This should be peak planning season. In years gone by, we spent our winters beaverishly putting together plans of every shape and size. There’s the festive planning, of course—all that gifting and feasting entails logistical puzzles aplenty. Then in January comes the loftier business of planning for a whole new year: blocking out holidays and trips, dreaming up resolutions and goals as we strive to shape the months ahead before we’re swept up in the hustle and grind.
Not this year, though. On a practical level, planning for anything that’s more than a few weeks away remains pretty futile. Psychologically, after the hand that 2020 dealt the world, it’s hard not to feel a whisper of unease when eyeing that pristine new diary. Among the pandemic’s teachings is this: no matter how modern and secular our society, there remains ample truth in the old Yiddish proverb “Der mensch tracht, und Gott lacht”—man plans, and God laughs.
And yet the tools of planning show that it is an innate human compulsion. As far back as 1400 BCE, the Babylonians were inscribing clay tablets with dated charts recording lunar and solar movements. Planning is soothing. It confers a sense of sway, however illusory, and though spontaneity likes to claim a monopoly on creativity, planning frees up mental space. Denied the chance to plan, we tend not to bask in a zen-like “eternal now”; instead, even the chancers among us become as skittish as a spooked stock market.

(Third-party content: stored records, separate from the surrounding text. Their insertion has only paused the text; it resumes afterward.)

(* ===== verification/RulePlans.v ===== *)
(** * Join plans (native/src/rules/plans.rs)

    For every clause and every body atom that can trigger it, a plan lists the
    other atoms in the order in which a join visits them, with the argument
    positions that are bound by then. *)

From S2P Require Import Prelude Order Errors Model RuleModel.
Import NativeErr.

(** [std::cmp::Reverse]. *)
Record Reverse (A : Type) := mkReverse { reversed : A }.
Arguments mkReverse {A}.
Arguments reversed {A}.

#[global] Instance Reverse_ord `{Ord A} : Ord (Reverse A) := λ x y, compare (reversed y) (reversed x).
#[global] Instance Reverse_ord_laws `{OrdLaws A} : OrdLaws (Reverse A).
Proof.
  split.
  - intros [x] [y]. unfold compare, Reverse_ord. cbn. rewrite compare_eq. naive_solver.
  - intros [x] [y]. unfold compare, Reverse_ord. cbn. apply compare_antisym.
  - intros [x] [y] [z]. unfold compare, Reverse_ord. cbn. intros Hxy Hyz. by eapply compare_lt_trans.
Qed.

Definition PlanRank : Type := N * Reverse nat * nat * nat * RuleAtom.

Record JoinStep := mkJoinStep { js_body_index : N; js_bound_positions : list N }.

#[global] Instance JoinStep_eq_dec : EqDecision JoinStep.
Proof. solve_decision. Defined.

Record ClauseJoinPlan := mkPlan { pl_clause_id : N; pl_delta_body_index : N; pl_steps : list JoinStep }.

#[global] Instance ClauseJoinPlan_eq_dec : EqDecision ClauseJoinPlan.
Proof. solve_decision. Defined.

Record JoinProgram := mkJoinProgram {
  jp_plans : list ClauseJoinPlan;
  unconditional_clause_ids : list N;
  plans_by_predicate : gmap N (list nat)
}.

Module Plans.

Definition new_step (body_index : N) (bound_positions : list N) : NativeResult JoinStep :=
  _ ← reject_if (negb (strictly_ascending bound_positions))
    (wire "join-step bound positions must be sorted and unique");
  Ok (mkJoinStep body_index bound_positions).

(** [steps.iter().any(|step| !indices.insert(step.body_index))]. *)
Fixpoint repeats (indices : gset N) (steps : list JoinStep) : bool :=
  match steps with
  | [] => false
  | step :: steps =>
      bool_decide (js_body_index step ∈ indices) || repeats ({[js_body_index step]} ∪ indices) steps
  end.

Definition new_plan (cid delta : N) (steps : list JoinStep) : NativeResult ClauseJoinPlan :=
  _ ← reject_if (repeats {[delta]} steps) (wire "join-plan body indices must be unique");
  Ok (mkPlan cid delta steps).

(** The variables of an atom, as a set. *)
Definition atom_variables (a : RuleAtom) : gset (TermSort * N) := list_to_set (term_variables (ra_arguments a)).

(** The rank of one remaining atom. *)
Definition plan_rank (prog : RuleProgram) (c : RuleClause) (join_rank : gmap N nat)
    (bound : gset (TermSort * N)) (body_index : N) : NativeResult PlanRank :=
  a ← index_or_crash (rc_body c) (N.to_nat body_index);
  p ← Rule.predicate (ra_predicate_id a) prog;
  let variables := atom_variables a in
  let bound_count := size (variables ∩ bound) in
  let unbound_count := size (variables ∖ bound) in
  rank ← ok_or (join_rank !! body_index) (invariant "validated join order lost one body index");
  Ok (if is_virtual_filter (rp_kind p) && negb (unbound_count =? 0)%nat then 1 else 0,
      mkReverse bound_count, unbound_count, rank, a).

(** The [for] loop that selects the next atom: a later one only when its rank is
    strictly smaller. *)
Fixpoint select_atom (prog : RuleProgram) (c : RuleClause) (join_rank : gmap N nat)
    (bound : gset (TermSort * N)) (remaining : list N) (selected : option (N * PlanRank)) :
    NativeResult (option (N * PlanRank)) :=
  match remaining with
  | [] => Ok selected
  | body_index :: remaining =>
      rank ← plan_rank prog c join_rank bound body_index;
      select_atom prog c join_rank bound remaining
        (if match selected with None => true | Some (_, best) => bool_decide (ord_lt rank best) end
         then Some (body_index, rank) else selected)
  end.

(** The positions of [args] that are constants or bound variables. *)
Definition bound_positions (bound : gset (TermSort * N)) (args : list Term) : NativeResult (list N) :=
  foldM (λ positions entry,
      if match variable_key (entry.2 : Term) with None => true | Some v => bool_decide (v ∈ bound) end
      then position ← ok_or (u32_try_from entry.1) (wire "atom position exceeds the u32 IR limit");
           Ok (positions ++ [position])
      else Ok positions)
    (imap pair args) [].

(** The [while] loop of [compile_clause_plan]; every turn removes one index, so
    as many turns as there are indices are enough. *)
Fixpoint plan_loop (fuel : nat) (prog : RuleProgram) (c : RuleClause) (join_rank : gmap N nat)
    (bound : gset (TermSort * N)) (remaining : gset N) (steps : list JoinStep) : NativeResult (list JoinStep) :=
  if bool_decide (remaining = ∅) then Ok steps
  else
    match fuel with
    | O => Crash
    | S fuel =>
        selected ← select_atom prog c join_rank bound (btree_elements remaining) None;
        best ← ok_or selected (invariant "join planner could not select an atom");
        a ← index_or_crash (rc_body c) (N.to_nat best.1);
        positions ← bound_positions bound (ra_arguments a);
        step ← new_step best.1 positions;
        plan_loop fuel prog c join_rank (bound ∪ atom_variables a) (remaining ∖ {[best.1]}) (steps ++ [step])
    end.

(** [join_rank]: the position of each body index in the join order. *)
Definition join_ranks (order : list N) : gmap N nat :=
  foldl (λ m entry, <[entry.2 := entry.1]> m) ∅ (imap pair order).

Definition compile_clause_plan (prog : RuleProgram) (c : RuleClause) (trigger : N) : NativeResult ClauseJoinPlan :=
  a ← ok_or (rc_body c !! N.to_nat trigger) (wire "delta body index is out of bounds");
  let bound := atom_variables a in
  body_len ← ok_or (u32_try_from (length (rc_body c))) (wire "clause body exceeds u32 positions");
  let remaining : gset N := list_to_set (List.filter (λ i, negb (i =? trigger)%N) (range (length (rc_body c)))) in
  steps ← plan_loop (length (rc_body c)) prog c (join_ranks (rc_join_order c)) bound remaining [];
  new_plan (rc_clause_id c) trigger steps.

(** The loop over the steps in [validate_plan]. *)
Fixpoint validate_steps (c : RuleClause) (indices : gset N) (steps : list JoinStep) : NativeResult unit :=
  match steps with
  | [] => Ok tt
  | step :: steps =>
      _ ← reject_if (bool_decide (js_body_index step ∈ indices)) (wire "join-plan body indices must be unique");
      a ← ok_or (rc_body c !! N.to_nat (js_body_index step)) (wire "join body index is out of bounds");
      _ ← reject_if (existsb (λ position, (length (ra_arguments a) <=? N.to_nat position)%nat) (js_bound_positions step))
        (wire "join-step bound position is out of bounds");
      validate_steps c ({[js_body_index step]} ∪ indices) steps
  end.

Definition validate_plan (prog : RuleProgram) (plan : ClauseJoinPlan) : NativeResult unit :=
  c ← Rule.clause (pl_clause_id plan) prog;
  delta ← ok_or (rc_body c !! N.to_nat (pl_delta_body_index plan)) (wire "delta body index is out of bounds");
  kind ← Rule.predicate_kind (ra_predicate_id delta) prog;
  _ ← reject_if (negb (can_trigger kind)) (wire "ordering guards cannot designate a delta atom");
  _ ← reject_if (negb (bool_decide (S (length (pl_steps plan)) = length (rc_body c))))
    (wire "join plan must cover every body atom exactly once");
  validate_steps c {[pl_delta_body_index plan]} (pl_steps plan).

(** The body of the loop of [JoinProgram::new] over the plans. *)
Definition index_plan (prog : RuleProgram) (m : gmap N (list nat)) (entry : nat * ClauseJoinPlan) :
    NativeResult (gmap N (list nat)) :=
  let '(plan_index, plan) := entry in
  _ ← validate_plan prog plan;
  c ← Rule.clause (pl_clause_id plan) prog;
  a ← index_or_crash (rc_body c) (N.to_nat (pl_delta_body_index plan));
  Ok (<[ra_predicate_id a := default [] (m !! ra_predicate_id a) ++ [plan_index]]> m).

Definition plan_key (plan : ClauseJoinPlan) : N * N := (pl_clause_id plan, pl_delta_body_index plan).

Definition triggerable (prog : RuleProgram) (a : RuleAtom) : bool :=
  match Rule.predicate_kind (ra_predicate_id a) prog with Ok kind => can_trigger kind | _ => false end.

Definition new_join_program (prog : RuleProgram) (plans : list ClauseJoinPlan) (unconditional : list N) :
    NativeResult JoinProgram :=
  _ ← reject_if (negb (strictly_ascending (plan_key <$> plans))) (wire "join plans must be uniquely sorted");
  _ ← reject_if (negb (strictly_ascending unconditional)) (wire "unconditional clause IDs must be sorted and unique");
  by_predicate ← foldM (index_plan prog) (imap pair plans) ∅;
  _ ← iterM (λ cid,
        c ← Rule.clause cid prog;
        reject_if (existsb (triggerable prog) (rc_body c)) (wire "triggerable clause cannot be marked unconditional"))
      unconditional;
  Ok (mkJoinProgram plans unconditional by_predicate).

Definition for_predicate (jp : JoinProgram) (pid : N) : NativeResult (list ClauseJoinPlan) :=
  match plans_by_predicate jp !! pid with
  | None => Ok []
  | Some indices => collectM (index_or_crash (jp_plans jp)) indices
  end.

(** The body positions of the atoms that can trigger a clause. *)
Definition clause_triggers (prog : RuleProgram) (c : RuleClause) : NativeResult (list N) :=
  foldM (λ triggers entry,
      kind ← Rule.predicate_kind (ra_predicate_id (entry.2 : RuleAtom)) prog;
      if can_trigger kind then
        index ← ok_or (u32_try_from entry.1) (wire "clause body index exceeds the u32 IR limit");
        Ok (triggers ++ [index])
      else Ok triggers)
    (imap pair (rc_body c)) [].

(** The body of the loop of [compile_join_program] over the clauses. *)
Definition compile_clause (prog : RuleProgram) (acc : list ClauseJoinPlan * list N) (c : RuleClause) :
    NativeResult (list ClauseJoinPlan * list N) :=
  triggers ← clause_triggers prog c;
  if bool_decide (triggers = []) then Ok (acc.1, acc.2 ++ [rc_clause_id c])
  else
    plans ← collectM (compile_clause_plan prog c) triggers;
    Ok (acc.1 ++ plans, acc.2).

Definition plan_le (p q : ClauseJoinPlan) : Prop := ord_le (plan_key p) (plan_key q).

#[global] Instance plan_le_dec : RelDecision plan_le.
Proof. intros p q. unfold plan_le. apply _. Defined.

Definition compile_join_program (prog : RuleProgram) : NativeResult JoinProgram :=
  acc ← foldM (compile_clause prog) (clauses prog) ([], []);
  new_join_program prog (merge_sort plan_le acc.1) acc.2.

End Plans.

Over three millennia later, those ancient clay charts have been replaced with another kind of tablet: screens through which we can inform ourselves about everything imaginable and more. But despite a peppy market for digital diaries, analogue planning has been enjoying a resurgence recently. Millennials in particular are said to be partial to pen and paper, and it’s easy to see why.
Becalmed amid the first lockdown, when all that seemed left to anchor any of us in each week was bin collection day, there was something undeniably reassuring about picking up a physical book and having the date confirmed, even if its pages grew emptier, as scrawled-through lunches and outings yielded to an unplanned and plan-less whiteout.
But there are diaries that attract cult followings, promising to help devotees not only remember their dental check-ups but also soar towards personal and professional dreams. These notebooks call themselves planners, and the first thing you’ll notice is that they contain very little blank space. Their pages are ring fenced by prescriptive enthusiasm, with subsections upon subsections urging the owner to track personal data, set goals and perform daily exercises of self-affirmation.
The Wrinkle & Crease Daily Planner, for instance, whose minimalist design and eco-credentials arrive jacketed in stone-grey linen, provides small areas in which to “take notes, practice gratitude, track habits, or scribble.” These planners prod and poke, quizzing their owners on water intake and inviting them to jot down a daily affirmation. “Intentions” and “visions” are their stock-in-trade. The Flow Weekly Planner even provides prompts, alternately channelling a clumsy suitor and the cryptic utterances of a spy. “What piece of art inspired you?” “Are the peonies in bloom?” These volumes demand so much effort from us, but their unremittingly upbeat personas will rebuke you for slogging through it without a beatific smile. They’re boot camp instructors masquerading as meditation gurus.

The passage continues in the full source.